## WHAT YOU WILL DO
Repeat the lines from the line with "((m, None), st)" to the line with "assert (Hset : sentLast" in the listing below, keeping both end lines and adding nothing.

## INFORMATION
==========

Lemma SendMessage_writes_frame_witness :
  let rock := [0x72; 0x6F; 0x63; 0x6B] in
  written (fst (SendMessage (mkConn [] "" false) "rock"))
  = "" ++ "⚠" ++ string_of_runes (map (fun c => c + 3) rock)
    ++ "☠" ++ String newline ""
  /\ runes (string_of_runes (map (fun c => c + 3) rock))
     = map (fun c => c + 3) (runes "rock").
Proof.
  apply (SendMessage_writes_frame
           (mkConn [] "" false)
           (fst (SendMessage (mkConn [] "" false) "rock"))
           "rock" [0x72; 0x6F; 0x63; 0x6B]).
  - vm_compute. reflexivity.
  - vm_compute. reflexivity.
  - repeat constructor.
Defined.

(** C5 fails as stated: the payload of the one character U+D7FD is valid
    text, and the frame written for it holds U+FFFD, not U+D800. *)
Lemma SendMessage_shift_counterexample :
  let payload := string_of_runes [0xD7FD] in
  ValidRune 0xD7FD = true
  /\ runes payload = [0xD7FD]
  /\ ~ (exists shifted,
           written (fst (SendMessage (mkConn [] "" false) payload))
           = "⚠" ++ shifted ++ "☠" ++ String newline ""
           /\ runes shifted = map (fun c => c + 3) (runes payload)).
Proof.
  split; [reflexivity|]. split; [vm_compute; reflexivity|].
  intros (shifted & Hw & Hr).
  assert (Hs : shifted = string_of_runes [0xFFFD]).
  { apply (sapp_cancel_r ("☠" ++ String newline "")). 
    assert (Hf : written (fst (SendMessage (mkConn [] "" false)
                                           (string_of_runes [0xD7FD])))
                 = "⚠" ++ string_of_runes [0xFFFD] ++ "☠"
                   ++ String newline "")
      by (vm_compute; reflexivity).
    rewrite Hf in Hw. simpl append in Hw. inversion Hw as [Ht].
    simpl append. symmetry. exact Ht. }
  subst shifted. vm_compute in Hr. discriminate.
Qed.

End Codec.

(** ** Trimming white space *)

Section Trimming.
Import Go Rps.

(** *** Indexing and slicing an appended string *)

Lemma get_app_l (x y : string) : forall n,
  (n < String.length x)%nat -> get n (x ++ y) = get n x.
Proof. intros n H. symmetry. now apply append_correct1. Qed.

Lemma get_app_r (x y : string) (n : nat) :
  get (String.length x + n) (x ++ y) = get n y.
Proof. rewrite Nat.add_comm. symmetry. apply append_correct2. Qed.

Lemma at_app_l (x y : string) (i : Z) :
  0 <= i < len x -> at_ (x ++ y) i = at_ x i.
Proof.
  intros H. unfold at_, len in *. rewrite get_app_l by lia. reflexivity.
Qed.
(** * Whidbey tides: a shallow embedding of [Whidbey/script.js]

    The script exists in two revisions.  The first one (tide chart and
    table only) is embedded in module [V1], the second one (same tide
    code with a defensive [loadData], plus the weather cards) in module
    [V2].  The functions that are textually identical in both revisions
    ([fmtDate], [localTZ], [buildUrl], [fetchJSON], [last7Next7],
    [setHiloNote]) are embedded once.  The weather cards of the second
    revision ([loadWeather]) share nothing with the tide code but the
    network; they are embedded over a page of their own, [WxPage].

    JavaScript values are modelled as follows.
    - Strings are [string]s of bytes holding the UTF-8 encoding.
    - A Number is an IEEE 754 binary64 value, kept as the exact dyadic
      rational it denotes ([number]).
    - Parsed JSON is the inductive type [json]; [undefined] is
      [None : value].
    - A [Date] is its time value (milliseconds since the epoch, UTC) or
      invalid.
    - The page (selectors, note, table body, canvas, console), the clock
      and the network are fields of the record [World]; script code is
      written in a state-and-exception monad [JS] over [World]. *)

From Stdlib Require Import ZArith List String Ascii Bool Lia.
Import ListNotations.

Open Scope list_scope.
Open Scope string_scope.
Open Scope Z_scope.

(** ** Strings *)

Definition digit_char (d : Z) : ascii :=
  ascii_of_nat (48 + Z.to_nat d).

Fixpoint digits_upto (fuel : nat) (n : Z) (acc : string) : string :=
  match fuel with
  | O => acc
  | S fuel' =>
      let acc' := String (digit_char (n mod 10)) acc in
      if n <? 10 then acc' else digits_upto fuel' (n / 10) acc'
  end.

(** The decimal digits of a non-negative integer, most significant
    first.  The number of decimal digits never exceeds the number of
    binary digits. *)
Definition decimal (n : Z) : string :=
  digits_upto (S (Z.to_nat (Z.log2 n))) n "".

(** ToString applied to an integral Number below 10^21. *)
Definition string_of_Z (n : Z) : string :=
  if n <? 0 then "-" ++ decimal (- n) else decimal n.

Fixpoint repeat_char (c : ascii) (n : nat) : string :=
  match n with
  | O => ""
  | S n' => String c (repeat_char c n')
  end.

(** [s.padStart(len, c)] for a one-character filler [c]. *)
Definition padStart (s : string) (len : nat) (c : ascii) : string :=
  repeat_char c (len - String.length s) ++ s.

Fixpoint take (n : nat) (s : string) : string :=
  match n, s with
  | S n', String c s' => String c (take n' s')
  | _, _ => ""
  end.
(** ** The message layer *)

(** X5 (delivery is decided by the loss draw alone).  [send_message] never
    raises.  It returns [None] exactly when the draw compared with the
    packet-loss rate falls below it; otherwise it returns a response with
    status "success", the payload it was given and the elapsed time.  The
    configured latency plays no part, not even an infinite one: a partition
    written into the latency table does not by itself stop a message. *)
Lemma send_message_delivery {P} (from_node to_node message_type : string)
    (payload : P) (o : Oracle) (s : NetworkSimulator.Net) :
  let run := NetworkSimulator.send_message from_node to_node message_type
               payload o s in
  let lost :=
    Qltb (loss_draw from_node to_node o * 100)
         (NetworkSimulator.packet_loss (NetworkSimulator.self s)) in
  outcome run =
    Returned (if lost then None
              else Some (mkResponse "success"
                           ((clock o 1 - clock o 0) * 1000)%Q payload)).
Proof.
  unfold NetworkSimulator.send_message, NetworkSimulator._get_latency,
    NetworkSimulator._is_packet_lost, NetworkSimulator._log_communication,
    loss_draw.
  run.
  destruct (bool_decide (from_node = to_node)); run; simpl_state;
    (destruct (Qltb _ _); run; [done|]).
  - done.
  - destruct (NetworkSimulator.scale_clamp _ _); run; done.
Qed.

(** X6 (one log entry per message).  Every call of [send_message] appends
    exactly one entry to the communication log; the entry names the sender,
    the recipient and the type, its success flag says whether a response was
    returned, and a loss is logged with latency 0 and the error
    "Packet lost".  The latency tables, the mode and the loss rate are
    untouched. *)
Lemma send_message_logs_one_entry {P} (from_node to_node message_type : string)
    (payload : P) (o : Oracle) (s : NetworkSimulator.Net) :
  let run := NetworkSimulator.send_message from_node to_node message_type
               payload o s in
  let s' := state_after run in
  ∃ entry,
    NetworkSimulator.communication_log (NetworkSimulator.self s')
      = (NetworkSimulator.communication_log (NetworkSimulator.self s) ++ [entry])%list ∧
    log_from entry = from_node ∧ log_to entry = to_node ∧
    log_type entry = message_type ∧
    log_success entry = delivered (outcome run) ∧
    log_error entry
      = (if delivered (outcome run) then None else Some "Packet lost") ∧
    (log_success entry = false → log_latency_ms entry = 0%Q) ∧
    NetworkSimulator.LATENCIES s' = NetworkSimulator.LATENCIES s ∧
    NetworkSimulator.mode (NetworkSimulator.self s')
      = NetworkSimulator.mode (NetworkSimulator.self s) ∧
    NetworkSimulator.latencies (NetworkSimulator.self s')
      = NetworkSimulator.latencies (NetworkSimulator.self s) ∧
    NetworkSimulator.packet_loss (NetworkSimulator.self s')
      = NetworkSimulator.packet_loss (NetworkSimulator.self s).
Proof.
  unfold NetworkSimulator.send_message, NetworkSimulator._get_latency,
    NetworkSimulator._is_packet_lost, NetworkSimulator._log_communication.
  run.
  destruct (bool_decide (from_node = to_node)); run; simpl_state;
    (destruct (Qltb _ _); run; simpl_state;
     [eexists; split_and!; try reflexivity; done|]).
  - eexists; split_and!; try reflexivity; done.
  - destruct (NetworkSimulator.scale_clamp _ _); run; simpl_state;
      eexists; split_and!; try reflexivity; done.
Qed.
(** * element_volume.export.bossdb : the [BossDBUpload] session

    A shallow embedding of [src/element_volume/export/bossdb.py] and the
    properties of its provisioning-and-transfer pipeline.

    Layout of the development:
    - [Py]      : the Python runtime pieces the module relies on (exceptions,
                  [range], slice index adjustment, truthiness of [x or y],
                  the order of paths);
    - [Fnmatch] : the shell patterns of [Path.glob];
    - [Np]      : three-dimensional NumPy arrays as strided views of a buffer;
    - [Intern]  : the four resource descriptors of the remote store and the
                  validation made by their constructors;
    - [World]   : the external collaborators (remote store, image decoder) as
                  oracles over the history of calls, and the state/exception
                  monad used for the methods;
    - the class [BossDBUpload] itself, method by method;
    - the vocabulary of the properties, concrete collaborators and sessions
      on which the methods are run, and the properties. *)

From Stdlib Require Import ZArith List String Ascii Bool Lia Arith.
From Stdlib Require Import Sorted Permutation.
From Equations Require Import Equations.
Import ListNotations.

Local Open Scope string_scope.
Local Open Scope list_scope.
Local Open Scope Z_scope.

(* ===================================================================== *)
(** ** Python runtime *)
(* ===================================================================== *)

Module Py.

(** Exceptions that can travel through the module.  Only subclasses of
    [Exception] are modelled ([KeyboardInterrupt] and [SystemExit] are not
    write failures).  [HTTPError] carries the status code of its response. *)
Inductive exn : Type :=
| HTTPError (status : Z) (msg : string)
| ConnectionError (msg : string)
| DataJointError (msg : string)
| AttributeError (msg : string)
| ValueError (msg : string)
| OtherException (cls msg : string).

(** [isinstance(e, HTTPError)], the test of [except HTTPError:]. *)
Definition is_HTTPError (e : exn) : bool :=
  match e with
  | HTTPError _ _ => true
  | _ => false
  end.

Inductive result (A : Type) : Type :=
| Ok (a : A)
| Raise (e : exn).
Arguments Ok {A} a.
Arguments Raise {A} e.

(** An instance attribute: it does not exist until it is first assigned. *)
Inductive attr (A : Type) : Type :=
| Unset
| Assigned (a : A).
Arguments Unset {A}.
Arguments Assigned {A} a.

(** The values [self._dtype] can hold: [None], a [str] given by the caller,
    or the [numpy.dtype] object of an array, known by its name. *)
Inductive dtype_value : Type :=
| PyNone
| PyStr (s : string)
| NpDtype (name : string).

(** Truthiness of an optional string, as in [dtype or default]: [None] and
    the empty string are falsy. *)
Definition truthy (o : option string) : bool :=
  match o with
  | None => false
  | Some s => negb (String.eqb s EmptyString)
  end.

(** [x or y] where [x] is an optional string: [x] when it is truthy, [y]
    otherwise. *)
Definition or_else (x : option string) (y : dtype_value) : dtype_value :=
  match x with
  | Some s => if truthy x then PyStr s else y
  | None => y
  end.
Lemma steady_trans (st1 st2 st3 : State) :
  steady st1 st2 -> steady st2 st3 -> steady st1 st3.
Proof. intros (A & B & C) (D & E & F). repeat split; congruence. Qed.

Lemma finish_steady (err : option error) (st : State) :
  steady st (snd (finish w err st)).
Proof.
  destruct (finished (cs st)) eqn:H.
  - rewrite (finish_again w err st H). apply steady_refl.
  - rewrite (finish_first w err st H). cbn [snd]. unfold steady.
    cbn [cs trace]. unfold finishedStream.
    refine (conj _ (conj _ _)).
    + destruct (tr (attempt (cs st))); reflexivity.
    + destruct (tr (attempt (cs st))); reflexivity.
    + rewrite filter_app, (filter_none isLastWrite (finishActions _ _ _)),
        app_nil_r; [reflexivity|].
      intros e He. apply finishActions_termination in He.
      destruct e; try reflexivity; discriminate He.
Qed.

Lemma sendMsg_steady (m : Msg) (st : State) :
  ClientStreams (desc (cs st)) = true ->
  steady st (snd (sendMsg w m st)).
Proof.
  intros Hcs. rewrite sendMsg_deferred.
  pose proof (sendMsg_body_cases w m st) as Hb. cbv zeta in Hb.
  rewrite Hcs in Hb. cbn [negb] in Hb.
  assert (Hbody : steady st (snd (sendMsg_body w m st))).
  { rewrite Hb.
    assert (Hl : forall b : bool,
               filter isLastWrite (if b then [EvTraceLog] else []) = [])
      by (intros []; reflexivity).
    assert (Hst : forall n extra,
               filter isLastWrite extra = [] ->
               steady st (mkState (cs st) n (nRecvs st) (trace st ++ extra))).
    { intros n extra He. repeat split. cbn [trace].
      rewrite filter_app, He, app_nil_r. reflexivity. }
    destruct (encode w m) as [data|e]; [|apply Hst, Hl].
    destruct (compress w data) as [compData|e]; [|apply Hst, Hl].
    destruct (msgHeader w data compData) as [hdr payload].
    destruct (maxSendMessageSize (c (cs st)) <? Z.of_nat (List.length payload));
      [apply Hst, Hl|].
    destruct (Write w (nWrites st)); cbn [snd]; apply Hst;
      rewrite !filter_app, Hl;
      destruct (statsHandler (attempt (cs st))), (channelzOn w); reflexivity. }
  destruct (sendMsg_body w m st) as [err st1]. cbn [snd] in *.
  destruct (negb (isNil _) && negb (isEOF _)); cbn [snd]; [|exact Hbody].
  apply (steady_trans _ _ _ Hbody), finish_steady.
Qed.

Lemma recvMsg_steady (st : State) : steady st (snd (recvMsg w st)).
Proof.
  rewrite recvMsg_deferred.
  pose proof (recvMsg_body_cases w st) as Hb. cbv zeta in Hb.
  assert (Hbody : steady st (snd (recvMsg_body w st))).
  { rewrite Hb.
    destruct (initDecomp_shape w st) as (a' & Hinit & _).
    rewrite Hinit. cbn [snd cs].
    assert (Hst : forall n extra,
               filter isLastWrite extra = [] ->
               steady st (mkState (setAttempt a' (cs st)) (nWrites st) n
                                  (trace st ++ extra))).
    { intros n extra He. repeat split. cbn [trace].
      rewrite filter_app, He, app_nil_r. reflexivity. }
    assert (Hr : filter isLastWrite (received w (cs st)) = []).
    { unfold received.
      destruct (EnableTracing w && tr (attempt (cs st))),
        (statsHandler (attempt (cs st))), (channelzOn w); reflexivity. }
    destruct (readerOf w st (nRecvs st)) as [e|].
    - cbn [snd]. rewrite <- (app_nil_r (trace st)). apply Hst. reflexivity.
    - destruct (ServerStreams (desc (cs st))); cbn [snd]; apply Hst, Hr. }
  destruct (recvMsg_body w st) as [err st1]. cbn [snd] in *.
  destruct (negb (isNil err) || negb (ServerStreams (desc (cs st1))));
    cbn [snd]; [|exact Hbody].
  apply (steady_trans _ _ _ Hbody), finish_steady.
Qed.

(** What [closeSend] does, case by case. *)
Lemma closeSend_cases (st : State) :
  closeSend w st =
  if sentLast (cs st) then (tt, st)
  else (tt, mkState (setSentLast (cs st)) (S (nWrites st)) (nRecvs st)
                    (trace st ++ [EvWrite [] [] true])).
Proof.
  unfold closeSend, bind, get, ret, modifyStream, transportWrite.
  destruct (sentLast (cs st)); reflexivity.
Qed.

Lemma CloseSend_cases (st : State) :
  CloseSend w st =
  if sentLast (cs st) then (None, st)
  else (None, mkState (setSentLast (cs st)) (S (nWrites st)) (nRecvs st)
                      (trace st ++ [EvWrite [] [] true])).
Proof.
  unfold CloseSend, bind, ret. rewrite closeSend_cases.
  destruct (sentLast (cs st)); reflexivity.
Qed.

Lemma Header_cases (m : MD) (err : option error) (st : State) :
  Header w (m, err) st =
  match err with
  | Some e => ((m, Some (toRPCErr e)), snd (finish w (Some (toRPCErr e)) st))
  | None => ((m, None), st)
  end.
Proof.
  unfold Header, bind, ret. destruct err as [e|]; [|reflexivity].
  destruct (finish w (Some (toRPCErr e)) st) as [[] st']. reflexivity.
Qed.

(** X9. [CloseSend] always returns nil and leaves [sentLast] set; a second
    [CloseSend] changes nothing; and after a [SendMsg] that reached the
    transport on a stream that is not client-streaming, [CloseSend] writes
    nothing at all. *)
Theorem X9_CloseSend_once (st : State) :
  fst (CloseSend w st) = None /\
  sentLast (cs (snd (CloseSend w st))) = true /\
  CloseSend w (snd (CloseSend w st)) = (None, snd (CloseSend w st)) /\
  (forall m,
      ClientStreams (desc (cs st)) = false ->
      nWrites (snd (SendMsg w m st)) = S (nWrites st) ->
      CloseSend w (snd (SendMsg w m st)) = (None, snd (SendMsg w m st))).
Proof.
  assert (Hnoop : forall st', sentLast (cs st') = true ->
                              CloseSend w st' = (None, st')).
  { intros st' H. rewrite CloseSend_cases, H. reflexivity. }
  assert (Hset : sentLast (cs (snd (CloseSend w st))) = true).
  { rewrite CloseSend_cases. destruct (sentLast (cs st)) eqn:H;
      [exact H|reflexivity]. }
  refine (conj _ (conj Hset (conj (Hnoop _ Hset) _))).
  - rewrite CloseSend_cases. destruct (sentLast (cs st)); reflexivity.
  - intros m Hcs Hn. apply Hnoop. unfold SendMsg in *.
    rewrite sendMsg_deferred in *.
    pose proof (sendMsg_body_cases w m st) as Hb. cbv zeta in Hb.
    rewrite Hcs in Hb. cbn [negb] in Hb.
    assert (Hbody : nWrites (snd (sendMsg_body w m st)) = S (nWrites st) ->
                    sentLast (cs (snd (sendMsg_body w m st))) = true).
    { rewrite Hb. destruct (encode w m) as [data|e]; [|cbn; lia].
      destruct (compress w data) as [compData|e]; [|cbn; lia].
      destruct (msgHeader w data compData) as [hdr payload].
      destruct (maxSendMessageSize (c (cs st)) <? Z.of_nat (List.length payload));
        [cbn; lia|].
      destruct (Write w (nWrites st)); reflexivity. }
    destruct (sendMsg_body w m st) as [err st1]. cbn [snd] in *.
    destruct (negb (isNil _) && negb (isEOF _)); cbn [snd] in *;
      [|exact (Hbody Hn)].
    destruct (finish_steady (if isEOF err && negb (ClientStreams (desc (cs st1)))
                             then None else err) st1) as (_ & S1 & _).
    destruct (finish_frame w (if isEOF err && negb (ClientStreams (desc (cs st1)))
                              then None else err) st1) as (_ & N1 & _).
    rewrite S1. rewrite N1 in Hn. exact (Hbody Hn).
Qed.

Lemma runCall_client_streaming (k : Call) (st : State) :
  ClientStreams (desc (cs st)) = true ->
  lastWriteInv st ->
  ClientStreams (desc (cs (runCall w st k))) = true /\
  lastWriteInv (runCall w st k).
Proof.
  intros Hcs Inv.
  assert (Hsteady : forall st', steady st st' ->
             ClientStreams (desc (cs st')) = true /\ lastWriteInv st').
  { intros st' (D & S1 & F). unfold lastWriteInv, occurrences in *.
    rewrite D, S1, F. split; assumption. }
  destruct k as [err|m| | |[m err]]; cbn [runCall].
  - apply Hsteady, finish_steady.
  - apply Hsteady, sendMsg_steady, Hcs.
  - apply Hsteady, recvMsg_steady.
  - rewrite CloseSend_cases. unfold lastWriteInv in *.
    destruct (sentLast (cs st)) eqn:Hs; cbn [snd].
    + rewrite Hs. split; assumption.
    + cbn [cs trace setSentLast sentLast desc]. split; [exact Hcs|].
      rewrite occurrences_app. cbn. lia.
  - rewrite Header_cases. destruct err as [e|]; cbn [snd].
    + apply Hsteady, finish_steady.
    + split; assumption.
Qed.

(** X10. On a client-streaming stream, whatever is called on it and in
    whatever order, at most one transport write ends the sending side. *)
Theorem X10_one_last_write (s : clientStream) (calls : list Call) :
  ClientStreams (desc s) = true ->
  (occurrences isLastWrite (trace (runCalls w calls (newState s))) <= 1)%nat.
Proof.
  intros Hcs.
  assert (H : forall st, ClientStreams (desc (cs st)) = true -> lastWriteInv st ->
                         lastWriteInv (runCalls w calls st)).
  { induction calls as [|k calls IH]; intros st Hd Inv; [exact Inv|].
    cbn [runCalls fold_left]. fold (runCalls w calls (runCall w st k)).
    destruct (runCall_client_streaming k st Hd Inv) as [Hd' Inv'].
    apply IH; assumption. }
  assert (Inv0 : lastWriteInv (newState s)).
  { unfold lastWriteInv. cbn. lia. }
  specialize (H (newState s) Hcs Inv0). unfold lastWriteInv in H.
  destruct (sentLast (cs (runCalls w calls (newState s)))); lia.
Qed.

Lemma runCall_onceInv (k : Call) (st : State) :
  onceInv st -> onceInv (runCall w st k).
Proof.
  intros Inv. destruct k as [err|m| | |[m err]]; cbn [runCall].
  - apply onceInv_finish, Inv.
  - apply onceInv_sendMsg, Inv.
  - apply onceInv_recvMsg, Inv.
  - rewrite CloseSend_cases. destruct (sentLast (cs st)); [exact Inv|].
    cbn [snd]. apply (onceInv_quiet st); [exact Inv|].
    split; [repeat split|]. cbn [trace]. rewrite filter_app, app_nil_r.
    reflexivity.
  - rewrite Header_cases. destruct err as [e|]; cbn [snd];
      [apply onceInv_finish|]; exact Inv.
Qed.

Lemma runCall_opts (k : Call) (st : State) :
  opts (cs (runCall w st k)) = opts (cs st).
Proof.
  destruct k as [err|m| | |[m err]]; cbn [runCall].
  - apply (runOp_opts w (OpFinish err)).
  - apply (runOp_opts w (OpSendMsg m)).
  - apply (runOp_opts w OpRecvMsg).
  - rewrite CloseSend_cases. destruct (sentLast (cs st)); reflexivity.
  - rewrite Header_cases. destruct err as [e|]; cbn [snd]; [|reflexivity].
    apply (runOp_opts w (OpFinish (Some (toRPCErr e)))).
Qed.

==========

## PROBLEM SOLUTION
  | None => ((m, None), st)
  end.
Proof.
  unfold Header, bind, ret. destruct err as [e|]; [|reflexivity].
  destruct (finish w (Some (toRPCErr e)) st) as [[] st']. reflexivity.
Qed.

(** X9. [CloseSend] always returns nil and leaves [sentLast] set; a second
    [CloseSend] changes nothing; and after a [SendMsg] that reached the
    transport on a stream that is not client-streaming, [CloseSend] writes
    nothing at all. *)
Theorem X9_CloseSend_once (st : State) :
  fst (CloseSend w st) = None /\
  sentLast (cs (snd (CloseSend w st))) = true /\
  CloseSend w (snd (CloseSend w st)) = (None, snd (CloseSend w st)) /\
  (forall m,
      ClientStreams (desc (cs st)) = false ->
      nWrites (snd (SendMsg w m st)) = S (nWrites st) ->
      CloseSend w (snd (SendMsg w m st)) = (None, snd (SendMsg w m st))).
Proof.
  assert (Hnoop : forall st', sentLast (cs st') = true ->
                              CloseSend w st' = (None, st')).
  { intros st' H. rewrite CloseSend_cases, H. reflexivity. }
  assert (Hset : sentLast (cs (snd (CloseSend w st))) = true).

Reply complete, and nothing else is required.